January 4, 2012

Outlook for 2012


By Jon Holzfaster, District 8 Director on the Nebraska Corn Board and National Corn Board Director

DSC_0151Where does one start in trying to define what is happening in agriculture today? Sure there are a lot of exciting trends from record net farm income, to record setting input costs, to land sales that start to resemble Eastern corn belt numbers, to record cash rents, to China entering into the market, and the list is endless.

We have all seen a transformation of production agriculture that is both exciting and nerve racking. From new seed traits, to RTK guidance systems, our ability to grow more grain on fewer acres of land using fewer resources is helping set the pace for a sustainable agriculture.
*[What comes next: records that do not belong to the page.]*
(** The bytes of a trailer section that are counted. *)
Inductive trailer_step : chunk_state -> Z -> chunk_state -> Prop :=
| Trailer_first c : nxt_http_trailer_tchar c = true ->
    trailer_step sw_chunk_end_newline c sw_trailer_name
| Trailer_name c : nxt_http_trailer_tchar c = true ->
    trailer_step sw_trailer_name c sw_trailer_name
| Trailer_colon : trailer_step sw_trailer_name COLON sw_trailer_value
| Trailer_value c : (32 <= c /\ c <> DEL) \/ c = TAB ->
    trailer_step sw_trailer_value c sw_trailer_value
| Trailer_cr : trailer_step sw_trailer_value CR sw_trailer_linefeed
| Trailer_lf : trailer_step sw_trailer_linefeed LF sw_chunk_end_newline.

Inductive trailer_steps : chunk_state -> list Z -> chunk_state -> Prop :=
| Trailer_nil s : trailer_steps s [] s
| Trailer_cons s1 c s2 l s3 :
    trailer_step s1 c s2 -> trailer_steps s2 l s3 -> trailer_steps s1 (c :: l) s3.

Lemma tchar_not c : nxt_http_trailer_tchar c = true -> c <> CR /\ c <> COLON.
Proof. intros H. split; intros ->; by vm_compute in H. Qed.

Lemma trailer_step_ref s c s' n :
  trailer_step s c s' -> 0 <= n < NXT_HTTP_TRAILER_MAX_SIZE ->
  ref_step (st n s true) c = R_more (st (n + 1) s' true) [].
Proof.
  intros Hs Hn.
  assert (Hc : forall s0 s1, trailer_count s1 (st n s0 true) = B_continue s1 (st (n + 1) s0 true)).
  { intros s0 s1. rewrite trailer_count_spec by (simpl; lia). simpl.
    by rewrite (proj2 (Z.ltb_lt _ _) (proj2 Hn)). }
  unfold ref_step, chunk_byte. destruct Hs as [c Ht|c Ht| |c Hv| |]; cbn [hcp_state st hcp_trailer].
  - destruct (tchar_not c Ht) as [Hcr%Z.eqb_neq _]. by rewrite Hcr, Ht; simpl; rewrite Hc.
  - destruct (tchar_not c Ht) as [_ Hco%Z.eqb_neq]. by rewrite Hco, Ht; simpl; rewrite Hc.
  - by simpl; rewrite Hc.
  - destruct (Z.eqb_spec c CR) as [->|_]; [lia|].
    assert (((c <? 32) || (c =? DEL)) && negb (c =? TAB) = false) as ->; [|by rewrite Hc].
    destruct Hv as [[H1 H2]| ->]; [|done].
    by rewrite (proj2 (Z.ltb_ge _ _) H1), (proj2 (Z.eqb_neq _ _) H2).
  - by simpl; rewrite Hc.
  - by simpl; rewrite Hc.
Qed.

Lemma trailer_steps_ref s l s' n :
  trailer_steps s l s' -> 0 <= n -> n + Z.of_nat (length l) <= NXT_HTTP_TRAILER_MAX_SIZE ->
  ref_run (st n s true) l = (st (n + Z.of_nat (length l)) s' true, [], None).
Proof.
  intros H. revert n. induction H as [s|s1 c s2 l s3 H1 _ IH]; intros n Hn Hl.
  - simpl. by rewrite Z.add_0_r.
  - cbn [length] in Hl. rewrite ref_run_cons, (trailer_step_ref s1 c s2) by (done || lia).
    cbv iota beta. rewrite IH by lia. cbn [length]. do 3 f_equal. lia.
Qed.

Lemma trailer_steps_app s1 l1 s2 l2 s3 :
  trailer_steps s1 l1 s2 -> trailer_steps s2 l2 s3 -> trailer_steps s1 (l1 ++ l2) s3.
Proof. induction 1; intros; simpl; [done|]. econstructor; eauto. Qed.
As a farmer, cattle feeder and ethanol plant investor, I get to see it from a number of different angles. Also as a member of the Nebraska Corn Board and serving on the National Corn Growers Association (NCGA) Board of Directors, I probably am more geared towards making sure the ethanol and livestock industry is equally sustainable and profitable. Each of corn's primary customers of ethanol and livestock face their own unique challenges. I can say as a Nebraska Corn Board member we work hard with checkoff dollars to support both of these value added industries.

Ethanol has been taking it on the chin from some of the other corn users, but in reality we have a real opportunity in Nebraska to take advantage of the corn to ethanol to distillers grains to cattle feeding to red meat processing, and converting much of the livestock byproduct back on the farm for fertilizer. As the nation's No. 3 corn producing state, and the No. 2 ethanol producing state, the No. 2 cattle-on-feed state and the No. 1 red meat processing state, we work hard to promote these industries.

For many of us in ag states it has been agriculture that has kept our economies stronger than states that are more dependent on manufacturing or construction. In fact in a recent editorial, Nebraska's state budget position (now $62 million to the good) was compared to many other states that had to resort to drastic cuts, and our good fortune was attributed to - you guessed it - agriculture.

I have not left out exports. With over 95 percent of the world's population residing outside of the U.S., we cannot overlook the importance of our ag exports. Beef and pork exports have made dramatic improvements since 2003. Now nearly $200 of every beef animal is exported. For pork, over $50 per head goes to exports. Even U.S. ethanol has been finding its way to Brazil, Europe and Canada. Corn and dry distillers grains have seen some growth in the export market, and now, with three free trade agreements getting final approval, we expect more ag exports to follow.

My role at NCGA started with a seat on the Ethanol Committee, and while in that role I witnessed corn ethanol into NASCAR in the form of E-15 and American ethanol. Corn states joined in together to help fund an effort like no other promotion that is now reaching over 73 million fans. We want motorists to realize we can produce a renewable, homegrown fuel that is good for our environment and our economy, reduces our dependence on foreign oil and functions in an automobile whether it is a multi-million dollar race car or the family auto.

I have to compliment the leadership and staff of NCGA for their hard work on this project. NCGA also has worked hard to make sure consumers get the right factual message on corn and corn ethanol. That is why you could find our message regarding the Corn Farmers Coalition in the Washington Metro, and across the D.C. market. There was so much misinformation out in the media and public that the time came for us to get the Corn Fact Book out and in the hands of decision makers.

The future will be what we make of it and how hard we work to stay productive, efficient, sustainable and competitive. The rest of the world is not setting by without change as well. Sure, world population is growing, but so are the competitive markets such as the Black Sea Region and South America. This new plateau that we find ourselves on makes the challenges of the future even more frightening.

Over the last 30 years commodity checkoff programs have played a critical role in the developments of new uses, new markets, new research and a new definition of production agriculture. The new agriculture is still family owned and managed, but it isn't the agriculture of the 1980s or '90s. It has new career opportunities for those that want to stay close to agriculture, it is revitalizing many rural communities, with processing and manufacturing, and it is not afraid to speak up and defend our way of life.